Over the past 2 decades, data have been accumulating that support an increasingly strong causal relation between infection with H. pylori and the diagnosis of noncardia gastric adenocarcinoma.37–39 Prospective studies in high-risk populations have reported H. pylori infection as a definite risk factor for development of gastric cancer.40, 41 Infection with H. pylori results in a chronic, active immune response that, in the absence of antibiotic-induced eradication, persists for the life of the host.

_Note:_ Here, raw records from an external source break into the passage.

(** A person span and an abbreviation span over the same interval.  In
    the forest of any line that holds both, the person is an ancestor of the
    abbreviation; and the line made of the two spans, given in either
    order, is rendered as one [persName] element (between plain strings)
    whose only child is the [choice] element, itself made of the [abbr] and
    [expan] elements without any further element inside. *)
Lemma person_wraps_abbrev_pair t ops p a :
  op_kind p = "person" → op_kind a = "abbrev" → same_interval p a →
  0 < op_length p → 0 < op_length a →
  (p ∈ ops → ∀ i, wrappers ops !! i = Some a →
     ∃ j, wrappers ops !! j = Some p
          ∧ descendant (containment (wrappers ops)).1 j i)
  ∧ ∃ pre pers c abbr post,
      build_inline_nodes_for_line t [p; a] = Some (pre ++ [NElem pers] ++ post)
      ∧ build_inline_nodes_for_line t [a; p] = Some (pre ++ [NElem pers] ++ post)
      ∧ only_strings pre ∧ only_strings post
      ∧ tag pers = qn "persName" ∧ subelems pers = [c]
      ∧ tag c = qn "choice"
      ∧ subelems c = [abbr; Elem (qn "expan") []
                              (Some (Str.or_empty (op_get a "expansion"))) [] None]
      ∧ tag abbr = qn "abbr" ∧ subelems abbr = [].
Proof.
  intros Hkp Hka Hsame Hlp Hla. split.
  - intros Hp i Hi.
    assert (p ∈ wrappers ops) as Hpw.
    { apply elem_of_wrappers. split; [done|]. split; [|done]. by rewrite Hkp. }
    apply list_elem_of_lookup in Hpw as [j Hj]. exists j. split; [done|].
    apply (wrappers_enclosing_is_ancestor ops j i p a); [done|done| | |].
    + apply encloses_iff. destruct Hsame. lia.
    + intros _. rewrite Hkp, Hka. by vm_compute.
    + intros X _ HX. left. apply encloses_iff in HX. apply encloses_iff.
      destruct Hsame. lia.
  - destruct (wrappers_pair p a Hkp Hka Hsame Hlp Hla) as [W1 W2].
    assert (∀ ops', wrappers ops' = [p; a] → style_ops ops' = [] →
              person_ops ops' = [p] →
              ∃ pre pers c abbr post,
                build_inline_nodes_for_line t ops' = Some (pre ++ [NElem pers] ++ post)
                ∧ pre ++ [NElem pers] ++ post
                  = (if 0 <? op_offset p
                     then render_plain_segment t [] 0 (op_offset p) else [])
                    ++ built_nodes (build_wrapper_element t p
                                      (built_nodes (abbrev_built t a)))
                    ++ (if op_end p <? Str.len t
                        then render_plain_segment t [] (op_end p) (Str.len t) else [])
                ∧ only_strings pre ∧ only_strings post
                ∧ tag pers = qn "persName" ∧ subelems pers = [c]
                ∧ tag c = qn "choice"
                ∧ subelems c = [abbr; Elem (qn "expan") []
                                  (Some (Str.or_empty (op_get a "expansion"))) [] None]
                ∧ tag abbr = qn "abbr" ∧ subelems abbr = []) as Hgen.
    { intros ops' Hws Hst Hpo.
      unfold build_inline_nodes_for_line.
      rewrite (render_line_pair t p a Hsame ops' Hws Hst). cbn [fmap option_fmap option_map].
      (* the abbreviation *)
      unfold abbrev_built. rewrite (build_wrapper_abbrev t a) by done.
      pose proof (populate_tag (new_element (qn "abbr"))
                    (render_plain_segment t [] (op_offset a) (op_end a))) as Ta.
      pose proof (populate_subelems (new_element (qn "abbr"))
                    (render_plain_segment t [] (op_offset a) (op_end a)) eq_refl)
        as (Sa & _ & Tla).
      rewrite (omap_is_element_strings _ (render_plain_segment_strings _ _ _)) in Sa.
      destruct (populate_target_with_nodes (new_element (qn "abbr")) _)
        as [[l1 abbr] t1]. cbn [fst snd] in Ta, Sa, Tla.
      apply fmap_nil_inv in Sa.
      set (expan := Elem (qn "expan") [] _ [] None).
      destruct (built_nodes_shape l1 t1 (choice_of abbr expan))
        as (pre1 & post1 & -> & Hpre1 & Hpost1).
      (* the person *)
      rewrite (build_wrapper_person t p) by done.
      pose proof (populate_tag (persName_for p)
                    (pre1 ++ [NElem (choice_of abbr expan)] ++ post1)) as Tp.
      pose proof (populate_subelems (persName_for p)
                    (pre1 ++ [NElem (choice_of abbr expan)] ++ post1)
                    (subelems_persName_for p)) as (Sp & _ & _).
      rewrite !omap_app, (omap_is_element_strings pre1),
        (omap_is_element_strings post1) in Sp by done.
      destruct (populate_target_with_nodes (persName_for p) _)
        as [[l2 pers] t2]. cbn [fst snd] in Tp, Sp.
      rewrite tag_persName_for in Tp.
      destruct (subelems pers) as [|c [|c' cs]] eqn:Ec; try done.
      simpl in Sp. injection Sp as Sp.
      destruct (built_nodes_shape l2 t2 pers)
        as (pre2 & post2 & -> & Hpre2 & Hpost2).
      set (gap1 := if 0 <? op_offset p then _ else []).
      set (gap2 := if op_end p <? Str.len t then _ else []).
      assert (only_strings gap1) as Hg1
        by apply only_strings_if, render_plain_segment_strings.
      assert (only_strings gap2) as Hg2
        by apply only_strings_if, render_plain_segment_strings.
      exists (gap1 ++ pre2), pers, c, abbr, (post2 ++ gap2).
      assert ((gap1 ++ pre2) ++ [NElem pers] ++ post2 ++ gap2
              = gap1 ++ (pre2 ++ [NElem pers] ++ post2) ++ gap2) as Eq.
      { by rewrite <- !List.app_assoc. }
      split.
      { rewrite <- Eq. f_equal. apply unify_nothing.
        apply Forall_app. split; [|apply Forall_cons; split].
        - eapply Forall_impl; [apply only_strings_app; [exact Hg1|exact Hpre2]|].
          intros n [s ->] e He. done.
        - intros e He. by simplify_eq.
        - eapply Forall_impl; [apply only_strings_app; [exact Hpost2|exact Hg2]|].
          intros n [s ->] e He. done. }
      split; [done|].
      split; [by apply only_strings_app|]. split; [by apply only_strings_app|].
      split; [done|]. split; [done|].
      assert (tag c = tag (choice_of abbr expan)
              ∧ subelems c = subelems (choice_of abbr expan)) as [-> ->].
      { unfold untail in Sp. destruct c. simpl in *. by subst. }
      done. }
    assert (∀ x y, op_kind x = "person" → op_kind y = "abbrev" →
              0 < op_length x → 0 < op_length y →
              style_ops [x; y] = [] ∧ style_ops [y; x] = []
              ∧ person_ops [x; y] = [x] ∧ person_ops [y; x] = [x]) as Hsp.
    { intros x y Hx Hy Lx%Z.ltb_lt Ly%Z.ltb_lt.
      unfold style_ops, person_ops.
      rewrite !of_kind_cons, Hx, Hy, Lx, Ly. eval_kinds. done. }
    destruct (Hsp p a Hkp Hka Hlp Hla) as (S1 & S2 & P1 & P2).
    destruct (Hgen [p; a] W1 S1 P1)
      as (pre & pers & c & abbr & post & H1 & Heq & H3).
    destruct (Hgen [a; p] W2 S2 P2)
      as (pre' & pers' & c' & abbr' & post' & H1' & Heq' & _).
    exists pre, pers, c, abbr, post. split; [done|]. split; [|done].
    by rewrite H1', Heq', <- Heq.
Qed.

H. pylori is a common infection that causes chronic gastritis and peptic ulcer disease.42, 43 It has been characterized by the International Agency for Research on Cancer as a Class 1 carcinogen.44 Prevalence of H. pylori infection is related chiefly to age and geographic location. Estimates from the current National Health and Nutrition Examination Survey revealed an overall antibody prevalence of 27.1%, with prevalence estimates approximately 20% greater for non-Hispanic black, Mexican-American, and other Hispanic groups.45 Seroprevalence increases with age, and previous studies in the US have documented that seroprevalence among individuals aged ≥60 years is approximately 50%.46–53 Although most data on H. pylori prevalence in AI/AN communities are based on work in Alaska,54–57 where prevalence is approximately 75%, a population-based survey in an American Indian community in Montana also revealed a high prevalence (53%).58 In developing countries, prevalence approaches 90%, with most individuals infected before age 10 years.59, 60

Environmental factors other than H. pylori also influence the risk of developing gastric cancer. Consumption of fresh fruits and vegetables has been associated consistently with lowered risk of the disease.61 Micronutrients, including vitamin E (α-tocopherol), carotenoids, selenium, and especially vitamin C (ascorbic acid), all have been linked with reduced risk, although short-term intervention trials with these nutrients has not demonstrated protective effects.62, 63 High consumption of salt, nitrite, and nitrates has been associated consistently with gastric cancer risk. Refrigeration may have played a role in reducing gastric cancer rates over the last 60 years by decreasing reliance on food-preservation methods such as salt curing, pickling, and meat smoking (the latter 2 are sources of carcinogenic N-nitroso compounds).64, 65 Cigarette smoking also has been associated with an increased risk of gastric cancer; however, the absence of control for confounders such as H. pylori infection and fresh produce consumption have hindered the interpretation of many studies.66–68

Obesity may be an important risk factor for gastric cancer of the cardia.69 Behavioral Risk Factor Surveillance System data indicate that AI/AN populations from all regions have a higher prevalence of obesity than NHW populations.70 Despite this finding, proximal gastric cancer incidence was only significantly higher in AI/ANs than in NHWs among males in Alaska. Family history also confers an elevated risk of gastric cancer. Between 10% and 30% of patients with gastric cancer have a family history of the disease,71–73 and twin studies have suggested that inherited genes contribute approximately 28% of the added risk, with environmental factors making up the remainder.74

In summary, this report on gastric cancer in AI/AN populations builds on previous publications by addressing the misclassification of race and by presenting incidence rates both nationwide and by region. Results from this study suggest a need to better characterize the burden of H. pylori among AI/ANs and NHWs and to clarify whether this factor alone is responsible for the disproportionate burden of gastric cancer in AI/AN populations. Regional differences in gastric cancer incidence in AI/AN populations may provide an opportunity to elucidate risk factors and identify future means of prevention.